Thursday, February 21, 2013
5 Stars: Keeper
Series: The Circle Opens #2
Hardback: 300 Pages
Publication: April 1, 2001 by Scholastic

Briar Moss been training four years as a plant mage, but he hasn't put his past behind him. He meets a street girl, Evvy, using powerful magic to polish stones for a merchant, and resolves to find her a teacher. But Briar understands the city's gangs as well as he understands Evvy. When gang warfare breaks out, he discovers that the fiercest gang is seeking a stone mage to lead them to hidden gems. Only Briar and his magic can offer Evvy protection. Swept up in a bloody conflict, Briar must decide if he's ready to make the final step away from his former life as a "street rat".

Enter three of my favorite characters in the series (after Tris because she's so awesome): Briar, Rosethorn, and Evvy, in one of my favorite books in the world of Emelan. Chammur is one of the msot fascinating cities I've read about. It is set in a more Asian culture in a city surrounded by rocks and where gangs run rampant on the streets. The people dress differently, they have multiple roads (down in the streets and up on roofs), and they have a strict social hierarchy (from slaves and the poor to mages and the rich). Even the terms used are different with Briar being referred to as a pahan (mage), for example.

I had fun learning about gang culture, primarily because of its connection to Briar's past. With Briar befriending members of the Camelguts, we gets to see more into the gang mentality and how much he has changed since he was last a street rat. Though Briar has lived a comfortable life since Niko found him, it is difficult for him to separate himself from the gang mindset; he and Evvy often have heated exchanges on the topic of gangs.

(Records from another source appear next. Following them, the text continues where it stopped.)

Lemma KLCC_terms_finite (g x : list R) :
  length g = length x ->
  Forall (fun p => snd p < 1 \/ (snd p = 1 /\ fst p = 0)) (combine g x) ->
  exists s,
    fsum (vzip xlogy (map Fin g) (map (fsub (Fin 1)) (map Fin x))) = Fin s /\
    - s = KLCC_sum g x.
Proof.
  revert x. induction g as [|gi g IH]; intros [|xi x] Hl Hx;
    try discriminate.
  - exists 0. split; [reflexivity|cbn; lra].
  - cbn [combine] in Hx. inversion Hx as [|? ? Hxi Hx']; subst.
    destruct (IH x) as [s [Hs Es]]; [cbn in Hl; lia|assumption|].
    exists (gi * ln (1 - xi) + s). split.
    + cbn [map]. rewrite vzip_cons. cbn [fsum fold_right].
      fold (fsum (vzip xlogy (map Fin g) (map (fsub (Fin 1)) (map Fin x)))).
      rewrite Hs, xlogy_term_finite by assumption. reflexivity.
    + cbn [KLCC_sum]. rewrite <- Es. ring.
Qed.

Lemma KLCC_terms_not_finite (g x : element) :
  Exists (fun p => fltb (Fin 0) (fst p) = true /\ fleb (Fin 1) (snd p) = true)
         (combine g x) ->
  Exists (fun a => isfinite a = false)
         (vzip xlogy g (map (fsub (Fin 1)) x)).
Proof.
  revert x. induction g as [|gi g IH]; intros [|xi x] Hex;
    try (inversion Hex; fail).
  cbn [map]. rewrite vzip_cons. cbn [combine] in Hex.
  inversion Hex as [? ? [Hg Hx]|? ? Hex']; subst.
  - left. apply xlogy_term_not_finite; assumption.
  - right. apply IH. assumption.
Qed.

Lemma xlogy_one_l (y : element) :
  vzip xlogy (repeat (Fin 1) (length y)) y = map flog y.
Proof.
  induction y as [|a y IH]; [reflexivity|].
  cbn [length repeat map]. rewrite vzip_cons, IH. f_equal.
  unfold xlogy.
  replace (feqb (Fin 1) (Fin 0)) with false by (cbn; rdec; reflexivity).
  apply fmul_one_l.
Qed.

(** With the prior [None] the functional is the one with the one-element as
    prior. *)
Lemma KLCC_prior_None (sp : TensorSpace) (x : element) :
  in_space sp x ->
  KullbackLeiblerConvexConj_call sp None x =
  KullbackLeiblerConvexConj_call sp (Some (one sp)) x.
Proof.
  intros Hx. unfold KullbackLeiblerConvexConj_call, one.
  replace (size sp) with (length (map (fsub (Fin 1)) x))
    by (rewrite length_map; exact Hx).
  rewrite xlogy_one_l. reflexivity.
Qed.

(** C4 (amended): for a prior [g] and an input [x] of the domain,
    [KullbackLeiblerConvexConj(g)] evaluates to the sum of
    [- g_i * log (1 - x_i)] when all components are finite and every [i]
    has [x_i < 1], or [x_i = 1] with [g_i = 0] (a term [0 * log 0] counts
    as 0); it evaluates to +inf whenever some component has [x_i >= 1] and
    [g_i > 0]; the prior [None] stands for the one-element. *)
Theorem KullbackLeiblerConvexConj_call_spec :
  forall (sp : TensorSpace),
    (forall g x : list R,
        length g = size sp -> length x = size sp ->
        Forall (fun p => snd p < 1 \/ (snd p = 1 /\ fst p = 0))
               (combine g x) ->
        KullbackLeiblerConvexConj_call sp (Some (map Fin g)) (map Fin x)
        = Fin (KLCC_sum g x)) /\
    (forall g x : element,
        in_space sp g -> in_space sp x ->
        Exists (fun p => fltb (Fin 0) (fst p) = true /\
                         fleb (Fin 1) (snd p) = true) (combine g x) ->
        KullbackLeiblerConvexConj_call sp (Some g) x = PInf) /\
    (forall x : element,
        in_space sp x ->
        KullbackLeiblerConvexConj_call sp None x =
        KullbackLeiblerConvexConj_call sp (Some (one sp)) x).
Proof.
  intros sp. split; [|split; [|apply KLCC_prior_None]].
  - intros g x Hg Hx Hlt. unfold KullbackLeiblerConvexConj_call.
    rewrite inner_one.
    + destruct (KLCC_terms_finite g x) as [s [Hs Es]];
        [congruence|assumption|].
      rewrite Hs. cbn. rewrite Es. reflexivity.
    + unfold in_space. rewrite vzip_length; rewrite !length_map; congruence.
  - intros g x Hg Hx Hex. unfold KullbackLeiblerConvexConj_call.
    rewrite inner_one.
    + assert (Hnf : isfinite
                      (fopp (fsum (vzip xlogy g (map (fsub (Fin 1)) x))))
                    = false).
      { rewrite isfinite_fopp, isfinite_fsum.
        apply forallb_isfinite_false, KLCC_terms_not_finite, Hex. }
      rewrite Hnf. reflexivity.
    + unfold in_space in *.
      rewrite vzip_length; rewrite ?length_map; congruence.
Qed.
Lemma mret_ret {A} (a : A) : mret a = ret a.
Proof. reflexivity. Qed.

Lemma result_bind {A B} (m : M A) (k : A → M B) :
  result (bind m k) =
  match result m with Ok a => result (k a) | Throw e => Throw e end.
Proof. destruct m as [[a|e] t]; simpl; [destruct (k a)|]; reflexivity. Qed.

Lemma events_bind {A B} (m : M A) (k : A → M B) :
  events (bind m k) =
  events m ++ match result m with Ok a => events (k a) | Throw _ => [] end.
Proof.
  destruct m as [[a|e] t]; simpl; [destruct (k a); reflexivity|].
  by rewrite app_nil_r.
Qed.

Lemma bind_lift_ok {A B} (a : A) (k : A → M B) : bind (lift (Ok a)) k = k a.
Proof. unfold lift, bind. by destruct (k a). Qed.

Lemma bind_lift_throw {A B} (e : Exn) (k : A → M B) :
  bind (lift (Throw e)) k = throw e.
Proof. reflexivity. Qed.

Lemma bind_ret {A B} (a : A) (k : A → M B) : bind (ret a) k = k a.
Proof. apply bind_lift_ok. Qed.

Lemma M_eta {A} (m : M A) : m = (result m, events m).
Proof. by destruct m. Qed.

Lemma reduce_silent {A B} (f : A → B → M A) (l : list B) (init : A) :
  (∀ acc x, events (f acc x) = []) → events (reduce f l init) = [].
Proof.
  intros Hf. revert init. induction l as [|x l IH]; intros init; [done|].
  simpl. rewrite events_bind, Hf. destruct (result (f init x)); [apply IH|done].
Qed.

Lemma reduce_invariant {A B} (P : A → Prop) (f : A → B → M A) (l : list B) :
  (∀ acc x r, P acc → result (f acc x) = Ok r → P r) →
  ∀ init r, P init → result (reduce f l init) = Ok r → P r.
Proof.
  intros Hstep. induction l as [|x l IH]; intros init r Hinit Hrun.
  - simpl in Hrun. by injection Hrun as <-.
  - simpl in Hrun. rewrite result_bind in Hrun.
    destruct (result (f init x)) as [acc|e] eqn:Hfx; [|done].
    eapply IH; [|exact Hrun]. eapply Hstep; eauto.
Qed.

(** A [try] block either completes, and the [catch] clause is not run, or
    throws, and the statement is the run of the [catch] clause after the
    events of the block. *)
Lemma try_catch_cases {A} (m : M A) (handler : Exn → M A) :
  (∃ a, result m = Ok a ∧ try_catch m handler = m) ∨
  (∃ e, result m = Throw e ∧
        try_catch m handler
        = (result (handler e), events m ++ events (handler e))).
Proof.
  destruct m as [[a|e] t]; [left; eauto|right].
  exists e. split; [done|]. simpl. by destruct (handler e).
Qed.

Lemma warnings_app (t1 t2 : list Event) :
  warnings (t1 ++ t2) = warnings t1 + warnings t2.
Proof. unfold warnings. by rewrite filter_app, length_app. Qed.

Lemma reads_app (t1 t2 : list Event) : reads (t1 ++ t2) = reads t1 + reads t2.
Proof. unfold reads. by rewrite filter_app, length_app. Qed.
(** * pymadcad geometric kernel: spatial hashing, mesh topology, ear clipping

    A shallow embedding of [hashing.py], [madcad/mesh.py] and
    [madcad/triangulation.py].

    Conventions of the embedding
    - point indices are [Z] (Python ints), face and edge positions in a list
      are [nat];
    - coordinates are exact rationals [Q]; the square root hidden in glm's
      [length] and [normalize] is taken as a section variable wherever a
      function needs it;
    - Python exceptions are values of [exn], carried by the [result] monad;
    - a Python [set] is a [gset], a [dict] a [gmap]; a list used as a LIFO
      stack keeps its top at the head. *)

From Stdlib Require Import ZArith QArith Qround Qabs Qminmax Lia Lqa List Bool.
From stdpp Require Import gmap list.
Import ListNotations.
Open Scope Z_scope.

(** ** Exceptions and the result monad *)

Inductive exn : Type :=
| MeshError
| AttributeError
| UnboundLocalError
| IndexError
| TypeError
| ValueError
| ZeroDivisionError.

Inductive result (A : Type) : Type :=
| Ok (a : A)
| Raise (e : exn)
| OutOfFuel.
Arguments Ok {A} a.
Arguments Raise {A} e.
Arguments OutOfFuel {A}.

Definition rbind {A B : Type} (r : result A) (k : A -> result B) : result B :=
  match r with
  | Ok a => k a
  | Raise e => Raise e
  | OutOfFuel => OutOfFuel
  end.

Notation "x <-- c ;; k" := (rbind c (fun x => k))
  (at level 100, c at next level, right associativity).

(** [l[i]] for a non-negative position [i]. *)
Definition py_get {A : Type} (l : list A) (i : nat) : result A :=
  match l !! i with
  | Some a => Ok a
  | None => Raise IndexError
  end.

(** ** Vectors (the glm facade of madcad/mathutils.py) *)

Definition vec3 : Type := Q * Q * Q.

Module Vec.

Definition vx (p : vec3) : Q := p.1.1.
Definition vy (p : vec3) : Q := p.1.2.
Definition vz (p : vec3) : Q := p.2.
(** Where a record of the container table comes from: the first element of
    the decoded [docker inspect] output of some container. *)
Definition inspected_as {World : Type} `{!Platform World}
    (c : Container.t) (info : pyval) : Prop :=
  (∃ text decoded, json_loads text = Some decoded
                   ∧ PyVal.index0 decoded = Ok info)
  ∧ container_record info = Ok c.

(** A part of an index specification that holds a dash but is not two
    integers around one dash, such as [abc-4]. *)
Definition malformed_range (part : string) : bool :=
  PyStr.contains "-" part &&
  match parse_range part with
  | Ok _ => false
  | Raise _ => true
  end.

Definition has_malformed_range (spec : string) : bool :=
  existsb malformed_range (PyStr.split "," spec).

(** The indices a part of an index specification stands for: those of a
    range, the integer of a part without a dash, and none for a part that
    is neither. *)
Definition part_indices (part : string) : list Z :=
  if PyStr.contains "-" part then
    match parse_range part with
    | Ok r => r
    | Raise _ => []
    end
  else
    match PyStr.to_int part with
    | Some n => [n]
    | None => []
    end.

(** The indices of a specification: those of its parts, in order. *)
Definition spec_indices (spec : string) : list Z :=
  concat (part_indices <$> PyStr.split "," spec).

(** The event of a [docker top] that succeeded with a given listing. *)
Definition top_event (listing : string → string) (c : string * Container.t)
  : Event :=
  EvExec (top_cmd c.1) (Exited 0 (listing c.1) "").

(** The substring test that decides whether a container claims a pid. *)
Definition claims (listing : string → string) (pid : Z)
    (c : string * Container.t) : bool :=
  PyStr.contains (PyStr.of_int pid) (listing c.1).

(** Every event of a computation satisfies [P], whatever the machine. *)
Definition emits {W A} (P : Event → Prop) (m : M W A) : Prop :=
  ∀ w, Forall P (events (m w)).

(** Not a termination signal. *)
Definition quiet (ev : Event) : Prop := is_signal ev = false.

(** The comparison [user_matches] computes, for a process whose owner
    query answers [owner]. *)
Definition identity_ok (container_info : option Container.t)
    (owner : option string) (job_info : Job.t) : bool :=
  match container_info with
  | Some c => eq_str (Container.user c) (Job.user job_info)
  | None => opt_eq_str owner (Job.user job_info)
  end.

(** What the search of [find_job] computes for a candidate: the answer
    of the process tree test, then that comparison. *)
Definition accepted (tree : string → bool)
    (container_info : option Container.t) (owner : option string)
    (item : string * Job.t) : bool :=
  tree item.1 && identity_ok container_info owner item.2.

(** The identity the specification asks for: the owner of the container,
    for a process in a container, and the owner of the process otherwise,
    is the user of the job. *)
Definition identity_matches (container_info : option Container.t)
    (owner : option string) (job_info : Job.t) : Prop :=
  match container_info with
  | Some c => Container.user c = PStr (Job.user job_info)
  | None => owner = Some (Job.user job_info)
  end.

(** A candidate satisfies both conditions of the specification. *)
Definition accepts (tree : string → bool)
    (container_info : option Container.t) (owner : option string)
    (item : string * Job.t) : Prop :=
  tree item.1 = true ∧ identity_matches container_info owner item.2.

Evvy. I love that girl to death. She is the perfect foil to Briar's character. On the one hand, we have a charming teenage boy with a gift for smooth language and working with plants. He is a delightful rogue, and I can imagine that it'd be hard to stay mad at him for long; he's such a charmer. Then there is Evvy: practical and down to earth like the rocks she works with. She has sound arguments and rarely speaks up without a cause. She's a sweet girl who hasn't had a proper upbringing; at least, until Briar takes her in. And Rosethorn, with her sharp tongue and warm heart, she is the mentor that Briar needs to keep him in line. It's good that Briar has matured so much over the years. I doubt he can stay in trouble for long with both Rosethorn and Evvy around!

Like Magic Steps, this is a crime novel. More political in nature, this novel has Briar encountering problems with the corrupt nobility and explores how the different classes view each other. Again, the 'criminal' is alluring, but this one is more frightening in a way because of the social power that she wields. More than a professional killer, she is someone who treats life indifferently and will sacrifice people without a care for her personal pleasure. This book gave me chills and thrills in certain scenes, especially when I found out just what can happen when you anger a plant mage!